My husband fixed a good supper tonight. I don't have much of an appetite, but I really appreciate him cooking for everyone. How else would they eat?

It's been another bad day. I keep thinking I won't survive this, and yet every day bleeds into a new one, as bleak as the last, but still I'm surviving. 

I haven't been through an episode this bad since the girls were little. That time things didn't turn out so well, but at least I know what I'm dealing with this time around. I know this place. It's a bad one. It has to be a bad place to make you feel like your children would be better off without you, and to find any way besides death to do that is even worse. It scars the whole family. I won't make that mistake again. But in its place, what WILL I do? 

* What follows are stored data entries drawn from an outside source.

(* ===== verification/EvmLogic.v ===== *)
(** * Reasoning about the virtual machine

    A weakest-precondition calculus for the monad [M] (a computation that
    satisfies [wp m Q s] ends in a state where [Q] holds, or panics and the
    proposition [panic_post] holds: with [False] for it the computation
    cannot panic, with [True] the rules speak of the computations that
    return), the well-formedness invariant [wf] of the machine state, the
    order [frame] between the states before and after an instruction, and
    the rules for gas and memory that every instruction's proof uses. *)

From S2P Require Import Prelude BigInt Chain Types Runtime EvmOpcodes EvmState EvmInstructions.
#[local] Open Scope evm_scope.

(** The price of [w] words of memory, as the source computes it. *)
Definition memCost (w : Z) : Z := u64 (u64 (3 * w) + u64 (w * w) / 512).

Record contract_ok (c : Contract) : Prop := {
  co_address : addr_ok (cAddress c);
  co_caller : addr_ok (Caller c);
  co_value : match Value c with Some v => u256 v | None => True end;
  co_input : bytes_ok (Input c);
  co_inputlen : zlen (Input c) < 2 ^ 63;
}.

#[global] Arguments bind : simpl never.
#[global] Arguments deref : simpl never.

(** What is known when a computation panics. *)
Class PanicPost := panic_post : Prop.

Section logic.
Context {H : Type} `{!Host H, !HostLaws H, !GoRuntime, !Keccak, !Fastrlp} {PP : PanicPost}.
Implicit Types s : state H.

Definition wp {A} (m : M H A) (Q : A → state H → Prop) s : Prop :=
  match m s with
  | Some (a, s') => Q a s'
  | None => panic_post
  end.

#[global] Arguments wp : simpl never.

Lemma wp_bind {A B} (m : M H A) (f : A → M H B) Q s :
  wp m (λ a s', wp (f a) Q s') s → wp (bind m f) Q s.
Proof. unfold wp, bind. destruct (m s) as [[a s']|]; auto. Qed.

Lemma wp_pure {A} (a : A) (Q : A → state H → Prop) s : Q a s → wp (pure a) Q s.
Proof. auto. Qed.

Lemma wp_gets {A} (f : state H → A) Q s : Q (f s) s → wp (gets f) Q s.
Proof. auto. Qed.

Lemma wp_modify f (Q : unit → state H → Prop) s : Q tt (f s) → wp (modify f) Q s.
Proof. auto. Qed.

Lemma wp_deref {A} (p : option A) (x : A) Q s : p = Some x → Q x s → wp (deref p) Q s.
Proof. intros ->. auto. Qed.

Lemma wp_mono {A} (m : M H A) (Q Q' : A → state H → Prop) s :
  wp m Q s → (∀ a s', Q a s' → Q' a s') → wp m Q' s.
Proof. unfold wp. destruct (m s) as [[a s']|]; auto. Qed.

Lemma wp_pop x st (Q : option Z → state H → Prop) s :
  stack s = x :: st → Q (Some x) (set_stack st s) → wp pop Q s.
Proof. intros E HQ. unfold wp, pop. by rewrite E. Qed.

Lemma wp_popHash x st (Q : Hash → state H → Prop) s :
  stack s = x :: st → Q (bigToHash x) (set_stack st s) → wp popHash Q s.
Proof. intros E HQ. unfold wp, popHash, bind, pop, pure, deref. by rewrite E. Qed.

Lemma wp_popAddr x st (Q : Address → state H → Prop) s :
  stack s = x :: st → Q (BytesToAddress (Bytes x)) (set_stack st s) → wp popAddr Q s.
Proof. intros E HQ. unfold wp, popAddr, bind, pop. by rewrite E. Qed.

Lemma wp_top x st (Q : option Z → state H → Prop) s :
  stack s = x :: st → Q (Some x) s → wp top Q s.
Proof. intros E HQ. unfold wp, top, gets. by rewrite E. Qed.

Lemma wp_settop v x st (Q : unit → state H → Prop) s :
  stack s = x :: st → Q tt (set_stack (v :: st) s) → wp (settop v) Q s.
Proof. intros E HQ. unfold wp, settop. by rewrite E. Qed.

(** ** The invariant *)

Record wf s : Prop := {
  wf_words : ip s < zlen (code s) → Forall u256 (stack s);
  wf_mem : bytes_ok (memory s);
  wf_memmod : zlen (memory s) mod 32 = 0;
  wf_memmax : zlen (memory s) ≤ 2 ^ 41;
  wf_cap : zlen (memory s) ≤ memcap s;
  wf_cost : stop s = false → lastGasCost s = memCost (zlen (memory s) / 32);
  wf_gas : 0 ≤ gas s < 2 ^ 64;
  wf_code : bytes_ok (code s);
  wf_codelen : zlen (code s) < 2 ^ 62;
  wf_bitmap : ∀ i, 0 ≤ i < zlen (code s) → is_Some (isSet (bitmap s) i);
  wf_msg : contract_ok (msg s);
  wf_returnData : bytes_ok (returnData s);
  wf_returnDataLen : zlen (returnData s) < 2 ^ 63;
  wf_ret : bytes_ok (ret s);
  wf_ip : -1 ≤ ip s;
  wf_rules : EIP150 (config s) = true;
}.

(** What every operation keeps: the code, the message, the rules and the
    bitmap do not change, gas never increases and memory never shrinks. *)
Record frame s s' : Prop := {
  fr_code : code s' = code s;
  fr_msg : msg s' = msg s;
  fr_config : config s' = config s;
  fr_bitmap : bitmap s' = bitmap s;
  fr_gas : gas s' ≤ gas s;
  fr_mem : zlen (memory s) ≤ zlen (memory s');
  fr_cap : memcap s ≤ memcap s';
}.

#[export] Instance frame_preorder : PreOrder frame.
Proof.
  split.
  - intros s. split; done.
  - intros s1 s2 s3 [] []. split; congruence || lia.
Qed.

(** A gas or memory operation also leaves the rest of the state alone. *)
Record mem_step s s' : Prop := {
  ms_frame : frame s s';
  ms_ip : ip s' = ip s;
  ms_host : host s' = host s;
  ms_stack : stack s' = stack s;
  ms_returnData : returnData s' = returnData s;
  ms_ret : ret s' = ret s;
}.

Lemma mem_step_trans s1 s2 s3 : mem_step s1 s2 → mem_step s2 s3 → mem_step s1 s3.
Proof. intros [] []. split; [by etrans|congruence..]. Qed.

(** ** Gas *)

Lemma wp_consumeGas g s (Q : bool → state H → Prop) :
  wf s → 0 ≤ g →
  (∀ s', mem_step s s' → wf s' → memory s' = memory s → memcap s' = memcap s → gas s' = gas s - g →
     stop s' = stop s → err s' = err s → Q true s') →
  (∀ s', mem_step s s' → wf s' → stop s' = true → Q false s') →
  wp (consumeGas g) Q s.
Proof.
  intros [] Hg Hok Hko. unfold consumeGas. apply wp_bind, wp_modify, wp_bind, wp_gets. cbn.
  destruct (Z.ltb_spec (gas s) g).
  - apply wp_bind, wp_modify, wp_pure, Hko; [| |done].
    + repeat (split; try done).
    + split; try done.
  - apply wp_bind, wp_modify, wp_pure, Hok; try done.
    + repeat (split; try done). cbn. lia.
    + split; try done. cbn. lia.
Qed.

(** ** Memory *)

(** The range an access of [sz] bytes at [o] needs is in memory. *)
Definition allocated (o sz : Z) s : Prop :=
  0 ≤ o < 2 ^ 64 ∧ 0 ≤ sz < 2 ^ 64 ∧
  (sz ≠ 0 → o ≤ 0xffffffffe0 ∧ sz ≤ 0xffffffffe0 ∧ o + sz ≤ zlen (memory s)).

Lemma zlen_resize {A} n (x : A) l : 0 ≤ n → zlen (resize (Z.to_nat n) x l) = n.
Proof. intros. unfold zlen. rewrite length_resize. lia. Qed.

Lemma bytes_ok_resize n l : bytes_ok l → bytes_ok (resize n 0 l).
Proof. intros. apply Forall_resize; [split; lia|done]. Qed.

(** Growing the memory to [w] words and paying for it. *)
Lemma grow_wf s w cap :
  wf s → 0 ≤ w → zlen (memory s) ≤ w * 32 ≤ 2 ^ 41 → w * 32 ≤ cap →
  lastGasCost s = memCost w →
  wf (set_memory (resize (Z.to_nat (w * 32)) 0 (memory s)) cap s).
Proof.
  intros [] Hw Hmax Hcap Hlast. split; cbn; try done; rewrite ?zlen_resize by lia.
  - by apply bytes_ok_resize.
  - by rewrite Z.mod_mul.
  - lia.
  - lia.
  - intros _. by rewrite Z.div_mul.
Qed.

Lemma wf_exit e s : wf s → wf (set_exit e s).
Proof. intros []. split; done. Qed.

Lemma mem_step_exit e s : mem_step s (set_exit e s).
Proof. repeat (split; try done). Qed.

Lemma mem_step_refl s : mem_step s s.
Proof. repeat (split; try done). Qed.

Lemma wp_exit e (Q : unit → state H → Prop) s : Q tt (set_exit e s) → wp (exit e) Q s.
Proof. auto. Qed.

(** Paying for [w] words before the memory is grown: [lastGasCost] is
    ahead of the memory, everything else is as in the invariant. *)
Lemma wp_pay w s (Q : bool → state H → Prop) :
  wf s → 0 ≤ w → zlen (memory s) ≤ w * 32 ≤ 2 ^ 41 →
  (∀ s', mem_step s s' → wf s' → zlen (memory s') = w * 32 →
     stop s' = stop s → Q true s') →
  (∀ s', mem_step s s' → wf s' → stop s' = true → Q false s') →
  wp (last ← gets lastGasCost;
      let cost := u64 (memCost w - last) in
      modify (set_lastGasCost (memCost w));;
      ok ← consumeGas cost;
      if negb ok then exit ErrOutOfGas;; pure false else
      extendByteSlice (u64 (w * 32));;
      pure true) Q s.
Proof.
  intros [] Hw Hmax Hok Hko. apply wp_bind, wp_gets, wp_bind, wp_modify, wp_bind. cbn.
  set (cost := u64 _). pose proof (u64_range (memCost w - lastGasCost s)) as Hcost.
  unfold consumeGas. apply wp_bind, wp_modify, wp_bind, wp_gets. cbn.
  destruct (Z.ltb_spec (gas s) cost).
  - apply wp_bind, wp_modify, wp_pure. cbn. apply wp_bind, wp_exit, wp_pure, Hko; [| |done].
    + repeat (split; try done).
    + split; try done.
  - apply wp_bind, wp_modify, wp_pure. cbn. apply wp_bind, wp_modify, wp_pure.
    rewrite (u64_small (w * 32)) by lia.
    set (cap := if _ <? _ then _ else _).
    assert (w * 32 ≤ cap ∧ memcap s ≤ cap) as [Hc1 Hc2].
    { unfold cap. cbn. pose proof (growslice_ge (memcap s) (w * 32)).
      destruct (Z.ltb_spec (memcap s) (w * 32)); lia. }
    assert (bytes_ok (resize (Z.to_nat (w * 32)) 0 (memory s))) by by apply bytes_ok_resize.
    pose proof (zlen_resize (w * 32) 0 (memory s) ltac:(lia)) as Hlen.
    apply Hok; cbn; try done.
    + repeat (split; try done); cbn; rewrite ?Hlen; lia.
    + split; cbn; rewrite ?Hlen; try done; try lia.
      * by rewrite Z.mod_mul.
      * intros _. by rewrite Z.div_mul.
Qed.

Lemma wp_allocateMemory o sz s (Q : bool → state H → Prop) :
  wf s → 0 ≤ o → 0 ≤ sz →
  (∀ s', mem_step s s' → wf s' → allocated o sz s' → stop s' = stop s → Q true s') →
  (∀ s', mem_step s s' → wf s' → stop s' = true → Q false s') →
  wp (allocateMemory (Some o) (Some sz)) Q s.
Proof.
  intros Hwf Ho Hsz Hok Hko. pose proof Hwf as [].
  unfold allocateMemory. apply wp_bind, (wp_deref _ o); [done|].
  destruct (IsUint64 o) eqn:Eo; simpl;
    [apply IsUint64_spec in Eo | apply wp_bind, wp_exit, wp_pure, Hko; auto using mem_step_exit, wf_exit].
  apply wp_bind, (wp_deref _ sz); [done|].
  destruct (IsUint64 sz) eqn:Es; simpl;
    [apply IsUint64_spec in Es | apply wp_bind, wp_exit, wp_pure, Hko; auto using mem_step_exit, wf_exit].
  destruct (Z.eqb_spec sz 0) as [->|Hnz].
  { apply wp_pure, Hok; auto using mem_step_refl. repeat split; lia. }
  rewrite !Uint64_small by done.
  destruct ((0xffffffffe0 <? o) || (0xffffffffe0 <? sz)) eqn:Eb;
    [apply wp_bind, wp_exit, wp_pure, Hko; auto using mem_step_exit, wf_exit |].
  apply orb_false_iff in Eb as [Eb1 Eb2]. apply Z.ltb_ge in Eb1, Eb2.
  apply wp_bind, wp_gets. rewrite (u64_small (o + sz)) by lia.
  destruct (Z.ltb_spec (zlen (memory s)) (o + sz)) as [Hlt|Hge].
  - rewrite (u64_small (o + sz + 31)) by lia.
    pose proof (Z.div_mod (o + sz + 31) 32 ltac:(lia)).
    pose proof (Z.mod_pos_bound (o + sz + 31) 32 ltac:(lia)).
    apply (wp_pay ((o + sz + 31) / 32)); try done; try lia.
    intros s' Hs' Hwf' Hlen Hst. apply Hok; try done. repeat split; try lia.
  - apply wp_pure, Hok; auto using mem_step_refl. repeat split; lia.
Qed.

(** An access inside the memory costs nothing and changes nothing. *)
Lemma wp_allocated o sz s (Q : bool → state H → Prop) :
  allocated o sz s → Q true s → wp (allocateMemory (Some o) (Some sz)) Q s.
Proof.
  intros (Ho & Hs & Ha) HQ. unfold allocateMemory. apply wp_bind, (wp_deref _ o); [done|].
  rewrite (proj2 (IsUint64_spec o)) by done. apply wp_bind, (wp_deref _ sz); [done|].
  rewrite (proj2 (IsUint64_spec sz)) by done. simpl.
  destruct (Z.eqb_spec sz 0); [by apply wp_pure|]. rewrite !Uint64_small by done. specialize (Ha n).
  rewrite !(proj2 (Z.ltb_ge _ _)) by lia. apply wp_bind, wp_gets.
  rewrite u64_small, (proj2 (Z.ltb_ge _ _)) by lia. by apply wp_pure.
Qed.

(** A slice of memory inside its length. *)
Lemma wp_sliceMemory lo hi s (Q : list Z → state H → Prop) :
  wf s → 0 ≤ lo ≤ hi → hi ≤ memcap s →
  (∀ l, bytes_ok l → zlen l = hi - lo → l = resize (Z.to_nat (hi - lo)) 0 (drop (Z.to_nat lo) (memory s)) → Q l s) →
  wp (sliceMemory lo hi) Q s.
Proof.
  intros [] Hlo Hhi HQ. unfold wp, sliceMemory.
  rewrite (proj2 (Z.leb_le lo hi)), (proj2 (Z.leb_le hi _)) by lia. simpl.
  apply HQ; [|rewrite zlen_resize by lia; lia|done].
  by apply bytes_ok_resize, Forall_drop.
Qed.

(** The slice expressions that do panic out of range. *)
Lemma wp_updateMemoryFrom_panic lo f (Q : unit → state H → Prop) s :
  panic_post → zlen (memory s) < lo → wp (updateMemoryFrom lo f) Q s.
Proof. intros HP Hlo. unfold wp, updateMemoryFrom. by rewrite (proj2 (Z.leb_gt lo _)). Qed.

Lemma wp_copyMemory_panic lo hi d (Q : unit → state H → Prop) s :
  panic_post → memcap s < hi → wp (copyMemory lo hi d) Q s.
Proof. intros HP Hlo. unfold wp, copyMemory. by rewrite (proj2 (Z.leb_gt hi _)), andb_false_r. Qed.

Lemma wp_get2 o l s (Q : list Z * bool → state H → Prop) :
  wf s → 0 ≤ o → 0 ≤ l →
  (∀ s' d, mem_step s s' → wf s' → bytes_ok d → zlen d = l → l < 2 ^ 63 →
     (l ≠ 0 → allocated o l s') → stop s' = stop s →
     d = resize (Z.to_nat l) 0 (drop (Z.to_nat o) (memory s')) → Q (d, true) s') →
  (∀ s', mem_step s s' → wf s' → stop s' = true → Q ([], false) s') →
  wp (get2 (Some o) (Some l)) Q s.
Proof.
  intros Hwf Ho Hl Hok Hko. unfold get2. apply wp_bind, (wp_deref _ l); [done|].
  destruct (Z.eqb_spec l 0) as [->|Hnz].
  { apply wp_pure, Hok; try done; [by apply Forall_nil|by rewrite resize_0]. }
  apply wp_bind, wp_allocateMemory; try done.
  - intros s' Hs' Hwf' Ha Hst. simpl. pose proof Ha as (Ho' & Hl' & Ha').
    specialize (Ha' Hnz). pose proof (wf_cap _ Hwf').
    pose proof (wf_memmax _ Hwf').
    apply wp_bind, (wp_deref _ o); [done|]. rewrite !Uint64_small, (u64_small (o + l)) by lia.
    apply wp_bind, wp_sliceMemory; try done; try lia.
    replace (o + l - o) with l by lia.
    intros d Hd Hlen Ed. apply wp_pure, Hok; auto; lia.
Qed.
End logic.

(** A computation that meets an exact postcondition, without panics. *)
Lemma wp_exact {H A} (m : M H A) (s : state H) (a : A) (s' : state H) :
  wp (PP:=False) m (λ b t, b = a ∧ t = s') s → m s = Some (a, s').
Proof. unfold wp. destruct (m s) as [[??]|]; [by intros [-> ->]|done]. Qed.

I feel like I'm screaming for rest and recovery and I can't get it. I know I'm going to snap. There seems no way to stop it. Every little thing in my life seems impossible to do. Brushing my hair, too hard. Cooking, too overwhelming. Childcare, too exhausting. Cleaning, too complicated. So I sit around in a lazy blanket of discomfort, twiddling my thumbs, crying here and there, cursing and sighing at other times. I take care of my children, but I'm not fooling them. They know something is off. They know I'd rather be asleep in bed. I'm trying so hard it doesn't even feel like effort anymore. It feels like dying. 

I don't know if the meds I'm on are going to save me in time. I don't know if I should just be patient, or what. I'd stay in the hospital while things get sorted out, but there's no one to look after the kids. No one to take care of my mother. No one to do all these things that I'm doing, but doing horribly. There's no one.